Unlike the rushed, unexpected manner in which many organizations sent their employees home, the return to the office is something that can be planned and prepared for in a more organized and orderly fashion. Cybersecurity teams must not miss this window – they need to act now to ensure the necessary processes and tools are in place before employees head back to their workplace.
Steps to ensure a safe return to work
To reduce risk and facilitate a quick return to normal operations, cybersecurity teams need to consider what threats employees may bring back with them to the office environment. Once these are identified, cybersecurity teams must take proactive steps to mitigate these risks. Below, are three key factors to consider as organizations prepare to return to work.
Patching: Remote working creates new cracks through which users can slip. For instance, a VPN might not be able to sustain the high traffic generated by so many employees working from home; with users not connecting to the VPN for extended periods their laptops or desktops may fall behind on regular updates and patches.
Some computers and servers left on-premise may have been shut down throughout the home-working period and could also have missed regular security upgrades; before returning to the office, cybersecurity teams must make sure that all software is patched across all devices or may expose users to cyber risks.
Cleaning devices: Devices must be screened and cleaned in a staggered manner before being connected to the company network.

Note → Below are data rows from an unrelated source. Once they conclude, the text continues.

(* ===== verification/CalloutProps.v ===== *)
(** * up/writer.go, up/async.go, up/filter.go: callouts

    When the response of a callout arrives does not matter (before the call returns or
    after the stream has paused), a settled batch reports every slot in request order
    whatever the order of completion, and a callback that arrives after the stream has
    completed does nothing. *)
From stdpp Require Import base list gmap strings.
From Stdlib Require Import ZArith Lia.
From S2P Require Import Prelude Async StreamObject Envoy Grpc FilterState Filter FilterFacts FlushProps RequestProps.

(** The same Envoy, except for what it answers to [HttpCallout]. *)
Definition with_callout (E : Envoy) (r : Z * option CalloutDelivery) : Envoy :=
  mkEnvoy (ev_request_headers E) (ev_request_header E) (ev_response_header E) (ev_filter_state E)
    (ev_request_id E) (ev_body E) (ev_override E) (fun _ _ => r) (ev_stream E) (ev_nonce E)
    (ev_unicode E) (ev_stack E).

(** A handler that makes one callout and leaves the rest to its callback. *)
Definition one_callout (req : HTTPCalloutRequest) (fn : CalloutDelivery -> prog) : Request -> prog :=
  fun _ => PHTTPCallout req fn (fun _ _ => PRet).

(** Change the state of the handoff. *)
Abbreviation set_cs c := (upd_f (set_calloutState c)).

(** Change it and whether the framing headers are to be removed. *)
Abbreviation set_hs c b := (upd_f (fun f => set_stripFramingOnResume b (set_calloutState c f))).

(** Deliveries to the slots of batch [b], one after the other. *)
Fixpoint deliver (E : Envoy) (b : nat) (ds : list (nat * CalloutDelivery)) (s : st) : res st :=
  match ds with
  | [] => Ok s
  | (i, d) :: ds => s ← OnBatchCalloutDone E b i d s; deliver E b ds s
  end.

(** The state in which [OnRequestHeaders] runs the handler, without a body handler. *)
Definition request_start (E : Envoy) (s : st) : st :=
  (newWriter (mkWriter false false false)
     (if decide (reqID (s_f s) = "")
      then upd_f (set_reqID (ev_request_header E (s_tr s) "x-request-id")) s else s)).2.

(** The end of [OnRequestHeaders] once the handler has run, without a body handler. *)
Definition request_end (E : Envoy) (w : nat) (s : st) : res (HeadersStatus * st) :=
  let '(paused, s) := pausePendingCallout w s in
  if paused then Ok (HeadersStatusStop, s)
  else if goStarted (s_f s) then Ok (HeadersStatusStop, s)
  else
    let s := flush E false (flushCompletedCallout w s) in
    Ok (if stopped (s_f s) then HeadersStatusStop else HeadersStatusContinue, s).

This is essential to reduce risk and can be enabled by security technologies like Mobile Device Management (MDM), which provides security features during the lifecycle of devices, apps, and content. This typically consists of three phases, with some of the most important security features being:
- Provision: Establishing policies and configuration, installing and encrypting apps and data, installing and configuring antivirus and firewalls;
- Production: Backing up data, updating apps, applying patches and security updates, enforcing updated security policies, monitoring and tracking security violations and threats, and compliance activity-logging;
- Decommission: Disabling lost or stolen devices, remote locking, and disabling network, app, or data access.

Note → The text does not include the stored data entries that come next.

(** What a handler stores under a key of its stream is what any later handler of the
    stream reads back, and no other stream sees it.  With a random source that does not
    repeat itself [SetStreamObject] always returns; [GetStreamObject] of the key then gives
    the value, the registry stays well formed, and every bag registered by another stream
    has the contents it had. *)
Theorem stream_object_roundtrip w k v s :
  Inj (=) (=) (ev_nonce E) -> (forall i, ev_nonce E i <> "") -> reg_ok (p_bags (s_proc s)) ->
  exists s', SetStreamObject E w k v s = Ok s' /\ (GetStreamObject E k s').1 = Some v /\
    reg_ok (p_bags (s_proc s')) /\
    forall n b k', streamObjectBags (p_bags (s_proc s)) !! n = Some b ->
      n <> streamObjectNonce (s_f s') ->
      bag_Get b k' (p_bags (s_proc s')) = bag_Get b k' (p_bags (s_proc s)).
Proof.
  intros Hinj Hne Hok. destruct (getOrCreateBag_spec w s Hinj Hne Hok) as (b & s1 & Hb & Hr).
  unfold SetStreamObject. rewrite Hb. simpl. eexists. split; [done|].
  destruct Hr as (Hok1 & Hl & [t Ht] & Hoth).
  assert (streamObjectNonce (s_f s1) <> "") as Hn.
  { intros Hn. unfold LookupStreamObjectBag in Hl. by rewrite Hn in Hl. }
  pose proof Hl as Hl'. unfold LookupStreamObjectBag in Hl'. rewrite decide_False in Hl' by done.
  split_and!.
  - unfold GetStreamObject. simpl. rewrite decide_False by done. simpl.
    change (LookupStreamObjectBag _ (bag_Set b k v (p_bags (s_proc s1)))) with
      (LookupStreamObjectBag (streamObjectNonce (s_f s1)) (p_bags (s_proc s1))).
    rewrite Hl. simpl. apply bag_Get_Set_same. by eapply reg_alloc.
  - by apply bag_Set_ok.
  - intros n b' k' Hb' Hn'. simpl. rewrite bag_Get_Set_other by (left; apply not_eq_sym; eauto).
    unfold bag_Get. rewrite Ht, lookup_app_l; [done|]. by eapply reg_alloc.
Qed.
End objects.

(** ** Witnesses *)

#[export] Instance sim_nonce_inj hs r : Inj (=) (=) (ev_nonce (simEnvoy hs r)).
Proof. intros n m H. simpl in H. injection H as H. by apply (inj pretty.pretty). Qed.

Understanding false positives: Before the pandemic, we know that more than 50% of organizations thought their network security analysts were overwhelmed by the vast array of data points and end-point devices they had to track. The number of endpoints will have surged in the last two months. For security teams with identity and access management (IAM) protocols in place, this will have resulted in high numbers of false positives, triggered by employees logging on from different places. As employees gradually move back to the workplace and once again change where they are logging on from, no doubt some IAM systems will again be activated and generate false positives.

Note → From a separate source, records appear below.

Section one_apply.
Context (snapshot : gmap K HostSpec) (o1 : list (K * HostSpec)) (o2 : list (K * HostEntry)) (s : HostSet K C).
Context (Ho1 : o1 ≡ₚ map_to_list snapshot) (Ho2 : o2 ≡ₚ map_to_list (current s)).
Context (ptrs : list HostPtr) (c : C).
Let ch := base.filter (changed (current s)) o1.
Let next := inserts (omap (unchanged (current s)) o1 ++ fresh_entries ch ptrs) ∅.
Context (Hlen : length ptrs = length ch)
  (Hnil : forall p, p ∈ ptrs -> p = 0%Z <-> refuses (newSpecs o1 s) (handle s) = true)
  (Hnd : forall i j p, ptrs !! i = Some p -> ptrs !! j = Some p -> p <> 0%Z -> i = j)
  (Hfresh : forall p, p ∈ ptrs -> p <> 0%Z -> p ∉ live (handle s))
  (Hlive : live c = live (handle s) ∪ (list_to_set ptrs ∖ {[0%Z]})).

Lemma o1_nodup : NoDup o1.*1.
Proof. rewrite Ho1. apply NoDup_fst_map_to_list. Qed.

Lemma o1_elem k spec : (k, spec) ∈ o1 <-> snapshot !! k = Some spec.
Proof. rewrite Ho1. apply elem_of_map_to_list. Qed.

Lemma o2_elem k e : (k, e) ∈ o2 <-> current s !! k = Some e.
Proof. rewrite Ho2. apply elem_of_map_to_list. Qed.

Lemma next_published : hostset_inv s ->
  published (negb (refuses (newSpecs o1 s) (handle s))) (current s) snapshot next.
Proof.
  intros [Hinv _] k. assert (forall e, next !! k = Some e <-> _) as Hn by (intros e; apply next_lookup; [apply o1_nodup|done]).
  destruct (snapshot !! k) as [spec|] eqn:Hk.
  - assert ((k, spec) ∈ o1) as Hin by by apply o1_elem. set (fresh := exists p, _).
    assert (changed (current s) (k, spec) -> fresh) as Hch.
    { intros Hc. assert ((k, spec) ∈ ch) as Hi by by apply list_elem_of_filter.
      apply list_elem_of_lookup in Hi as [i Hi].
      destruct (lookup_lt_is_Some_2 ptrs i) as [p Hp].
      { rewrite Hlen. by eapply lookup_lt_Some. }
      exists p. split; [apply Hn; right; eauto 10|]. apply list_elem_of_lookup_2 in Hp.
      pose proof (Hnil p Hp) as Hz. destruct (refuses _ _); cbn; [by apply Hz|].
      assert (p <> 0%Z) as Hp0 by (intros ->; by destruct Hz as [Hz _]; specialize (Hz eq_refl)).
      split; [done|]. intros e He ->. apply (Hfresh _ Hp Hp0), Hinv. eauto. }
    cbn zeta. destruct (current s !! k) as [e|] eqn:He; [destruct (specEqual (Spec e) spec) eqn:Hs|].
    + apply Hn. left. eauto.
    + apply Hch. unfold changed, unchanged. cbn. by rewrite He, Hs.
    + apply Hch. unfold changed, unchanged. cbn. by rewrite He.
  - apply eq_None_not_Some. intros [e He]. apply Hn in He as [(spec & Hin & _)|(i & spec & p & Hi & _)].
    + apply o1_elem in Hin. congruence.
    + apply list_elem_of_lookup_2, list_elem_of_filter in Hi as [_ Hi]. apply o1_elem in Hi. congruence.
Qed.

(** Where a published host comes from. *)
Lemma next_host k e :
  next !! k = Some e -> current s !! k = Some e \/ Host e ∈ ptrs.
Proof.
  intros He. apply next_lookup in He as [(spec & _ & H1 & _)|(i & spec & p & _ & Hp & ->)];
    [by left|right|apply o1_nodup|done]. by eapply list_elem_of_lookup_2.
Qed.

Lemma fresh_published p : p ∈ ptrs -> exists k e, next !! k = Some e /\ Host e = p.
Proof.
  intros [i Hi]%list_elem_of_lookup. destruct (lookup_lt_is_Some_2 ch i) as [[k spec] Hc].
  { rewrite <-Hlen. by eapply lookup_lt_Some. }
  exists k, (mkEntry spec p). split; [|done]. apply next_lookup; [apply o1_nodup|done|]. right. eauto 10.
Qed.

Lemma next_inj : hostset_inv s -> forall k1 k2 e1 e2,
  next !! k1 = Some e1 -> next !! k2 = Some e2 -> Host e1 = Host e2 -> Host e1 <> 0%Z -> k1 = k2.
Proof.
  intros [Hl Hi] k1 k2 e1 e2 H1 H2 Heq Hz.
  assert (forall k e, current s !! k = Some e -> Host e <> 0%Z -> Host e ∉ ptrs) as Hold.
  { intros k e Hk Hz' Hin. apply (Hfresh _ Hin Hz'), Hl. eauto. }
  apply next_lookup in H1 as [(sp1 & _ & P1 & _)|(i1 & sp1 & p1 & C1 & P1 & ->)]; [| |apply o1_nodup|done];
  apply next_lookup in H2 as [(sp2 & _ & P2 & _)|(i2 & sp2 & p2 & C2 & P2 & ->)]; try apply o1_nodup; try done.
  - eauto.
  - exfalso. apply (Hold _ _ P1 Hz). rewrite Heq. by eapply list_elem_of_lookup_2.
  - exfalso. apply (Hold _ _ P2); rewrite <-Heq; [done|]. by eapply list_elem_of_lookup_2.
  - cbn in Heq, Hz. subst p2. pose proof (Hnd _ _ _ P1 P2 Hz). congruence.
Qed.

Lemma removed_live :
  hostset_inv s -> forall p,
  (p ∈ live (handle s) ∪ (list_to_set ptrs ∖ {[0%Z]}) /\ p ∉ toRemove (current s) next o2) <->
  p <> 0%Z /\ exists k e, next !! k = Some e /\ Host e = p.
Proof.
  intros Hinv p. pose proof Hinv as [Hl Hi].
  rewrite elem_of_union, elem_of_difference, elem_of_list_to_set, elem_of_singleton. split.
  - intros [[Hp|[Hp Hz]] Hn]; [|split; [done|by apply fresh_published]].
    apply Hl in Hp as (Hz & k & e & Hk & <-). split; [done|].
    destruct (next !! k) as [e'|] eqn:He.
    + destruct (decide (Host e' = Host e)) as [|Hne]; [by exists k, e'|].
      exfalso. apply Hn, elem_of_toRemove. exists k, e. split; [by apply o2_elem|]. split; [done|].
      intros e2. congruence.
    + exfalso. apply Hn, elem_of_toRemove. exists k, e. split; [by apply o2_elem|]. split; [done|].
      intros e2. congruence.
  - intros (Hz & k & e & Hk & <-). split.
    + destruct (next_host k e Hk) as [Hc|]; [left|by right]. apply Hl. eauto.
    + intros (k' & e' & Hin & Heq & Hn)%elem_of_toRemove. apply o2_elem in Hin.
      destruct (next_host k e Hk) as [Hc|Hp].
      * assert (k' = k) as ->. { apply (Hi _ _ _ _ Hin Hc Heq). by rewrite Heq. } by apply (Hn e Hk).
      * apply (Hfresh _ Hp Hz), Hl. rewrite <-Heq in *. eauto.
Qed.
End one_apply.

Lemma Apply_ok snapshot o1 o2 (s : HostSet K C) :
  o1 ≡ₚ map_to_list snapshot -> o2 ≡ₚ map_to_list (current s) -> hostset_inv s ->
  exists s1 s2 s3, Apply o1 o2 s = Ok [s1; s2; s3] /\
    published (negb (refuses (newSpecs o1 s) (handle s))) (current s) snapshot (current s3) /\
    no_dangling s1 /\ no_dangling s2 /\ no_dangling s3 /\ hostset_inv s3.
Proof.
  intros Ho1 Ho2 Hinv. destruct (Apply_spec o1 o2 s) as (ptrs & c & Hlen & Hnil & Hnd & Hfresh & Hlive & Ha).
  cbn zeta in Ha. set (next := inserts _ ∅) in Ha. set (gone := toRemove _ next o2) in Ha.
  eexists _, _, _. split; [exact Ha|]. cbn [current].
  assert (live (if decide (gone = []) then c else RemoveHosts gone c) = live c ∖ list_to_set gone) as Hrm.
  { case_decide as Hg; [rewrite Hg; set_solver|apply remove_live]. }
  assert (hostset_inv (mkHostSet (if decide (gone = []) then c else RemoveHosts gone c) next)) as Hinv3.
  { split; cbn; [|by apply (next_inj snapshot o1 s Ho1 ptrs)].
    intros p. rewrite Hrm, Hlive, elem_of_difference, elem_of_list_to_set.
    by apply (removed_live snapshot o1 o2 s Ho1 Ho2 ptrs). }
  split_and!; [by apply next_published| | | |done].
  - intros k p Hk Hz. cbn. rewrite Hlive. apply elem_of_union_l, (proj1 Hinv).
    unfold Get in Hk. cbn in Hk. apply fmap_Some in Hk as (e & Hk & ->). eauto.
  - intros k p Hk Hz. unfold Get in Hk. cbn in *. apply fmap_Some in Hk as (e & Hk & ->).
    assert (Host e ∈ live c ∖ list_to_set gone) as Hin.
    { rewrite <-Hrm. apply (proj1 Hinv3). eauto. }
    set_solver.
  - intros k p Hk Hz. unfold Get in Hk. cbn in *. apply fmap_Some in Hk as (e & Hk & ->).
    apply (proj1 Hinv3). eauto.
Qed.


(** A published entry is kept while its spec does not change, nil or not: the hosts of a
    refused batch are not asked for again. *)
Theorem published_entry_is_kept snapshot o1 o2 (s : HostSet K C) k e spec :
  o1 ≡ₚ map_to_list snapshot -> o2 ≡ₚ map_to_list (current s) -> hostset_inv s ->
  current s !! k = Some e -> snapshot !! k = Some spec -> specEqual (Spec e) spec = true ->
  exists s1 s2 s3, Apply o1 o2 s = Ok [s1; s2; s3] /\ current s3 !! k = Some e /\ spec ∉ newSpecs [(k, spec)] s.
Proof.
  intros H1 H2 H3 He Hk Hs. destruct (Apply_ok snapshot o1 o2 s H1 H2 H3) as (s1 & s2 & s3 & Ha & Hp & _).
  exists s1, s2, s3. split; [done|]. specialize (Hp k). rewrite Hk, He, Hs in Hp. split; [done|].
  unfold newSpecs. cbn. rewrite He, Hs. apply not_elem_of_nil.
Qed.
End props.

(** ** Comparing specs *)

(** [specEqual] decides equality of specs whose metadata has no empty value: [Apply]
    reuses a host exactly when nothing about it changed. *)
Theorem specEqual_decides a b :
  (forall k v, Metadata a !! k = Some v -> v <> "") ->
  specEqual a b = true <-> a = b.
Proof.
  intros Hne. unfold specEqual. split.
  - destruct (bool_decide (Address a = Address b)) eqn:E1; [|done].
    destruct (bool_decide (Hostname a = Hostname b)) eqn:E2; [|done].
    destruct (Z.eqb_spec (Weight a) (Weight b)) as [E3|]; [|done]. simpl.
    destruct (Nat.eqb_spec (base.size (Metadata a)) (base.size (Metadata b))) as [E4|]; [|done]. simpl.
    intros Hm%bool_decide_eq_true. apply bool_decide_eq_true in E1, E2.
    assert (Metadata a = Metadata b) as E5.
    { apply map_subseteq_size_eq; [|lia]. apply map_subseteq_spec. intros k v Hk.
      pose proof (Hm k v Hk) as Hb. cbn in Hb. destruct (Metadata b !! k) as [w|]; simpl in Hb; [congruence|].
      subst v. by destruct (Hne k "" Hk). }
    destruct a, b; simpl in *; congruence.
  - intros <-. rewrite !bool_decide_true by done. rewrite Z.eqb_refl, Nat.eqb_refl. simpl.
    apply bool_decide_eq_true. intros k v Hk. by rewrite Hk.
Qed.

(** A missing key is taken for an empty value: two specs that differ in which key has the
    empty value compare equal, so [Apply] keeps the old host for the new spec. *)
Theorem specEqual_confuses_missing_with_empty :
  exists a b, specEqual a b = true /\ a <> b /\
    Metadata a !! "tls" = Some "" /\ Metadata b !! "tls" = None.
Proof.
  exists (mkSpec "10.0.0.1:80" "" 1 {["tls" := ""]}), (mkSpec "10.0.0.1:80" "" 1 {["plain" := ""]}).
  split_and!; [by vm_compute| |done|done].
  intros H. assert ({["tls" := ""]} = {["plain" := ""]} :> gmap string string) as Hm by congruence.
  assert (({["tls" := ""]} : gmap string string) !! "tls" = None) as Hn by (rewrite Hm; done). done.
Qed.

(** ** A cluster, and witnesses *)

(** A cluster that numbers its hosts: the next number and the hosts with their health. *)
Record simCluster := mkSim { sim_next : Z; sim_hosts : gmap Z Z }.

Fixpoint sim_add (specs : list HostSpec) (c : simCluster) : list HostPtr * simCluster :=
  match specs with
  | [] => ([], c)
  | _ :: specs =>
      let '(ps, c') := sim_add specs (mkSim (sim_next c + 1) (<[sim_next c := 0%Z]> (sim_hosts c))) in
      (sim_next c :: ps, c')
  end.

(** It takes a batch when no weight is above 128. *)
#[export] Instance sim_handle : ClusterHandle simCluster := {
  AddHosts specs c :=
    if forallb (fun sp => (Weight sp <=? 128)%Z) specs then
      let p := Z.max (sim_next c) (1 + map_fold (fun k _ m => Z.max k m) 0%Z (sim_hosts c)) in
      sim_add specs (mkSim (Z.max p 1) (sim_hosts c))
    else (replicate (length specs) 0%Z, c);
  UpdateHostHealth p h c := mkSim (sim_next c) (alter (fun _ => h) p (sim_hosts c));
  RemoveHosts ps c := mkSim (sim_next c) (foldr delete (sim_hosts c) ps);
  live c := dom (sim_hosts c) ∖ {[0%Z]};
}.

Addressing these alerts is not only demanding for security teams, but there is the possibility that cyber-criminals will get lost in this noise as their malicious behavior goes unnoticed in a sea of alerts. To reduce the risk of false positives wreaking havoc in the security operations center, cybersecurity teams should consider introducing multi-factor authentication and reviewing single sign-on for critical applications.
Furthermore, implementing security orchestration, automation, and response (SOAR) technologies can help cybersecurity teams to define, prioritize and drive incident response activities with improved accuracy and speed. These technologies are well worth the investment. As well as being immediately effective in the interim, they also have long-term benefits – for example, reducing the time to onboard cyber analysts and improving security and operations center management.
The current climate has put a lot of strain on cybersecurity teams but it can also be seen as a window of opportunity. The pressure and threats brought about by the pandemic have forced many organizations into action and pushed them to innovate.
For the traditionally conservative cybersecurity department, now is the time to embrace new technologies and make decisions that will not only safeguard the organization against current threats, but also be a positive differentiator in the post-pandemic world.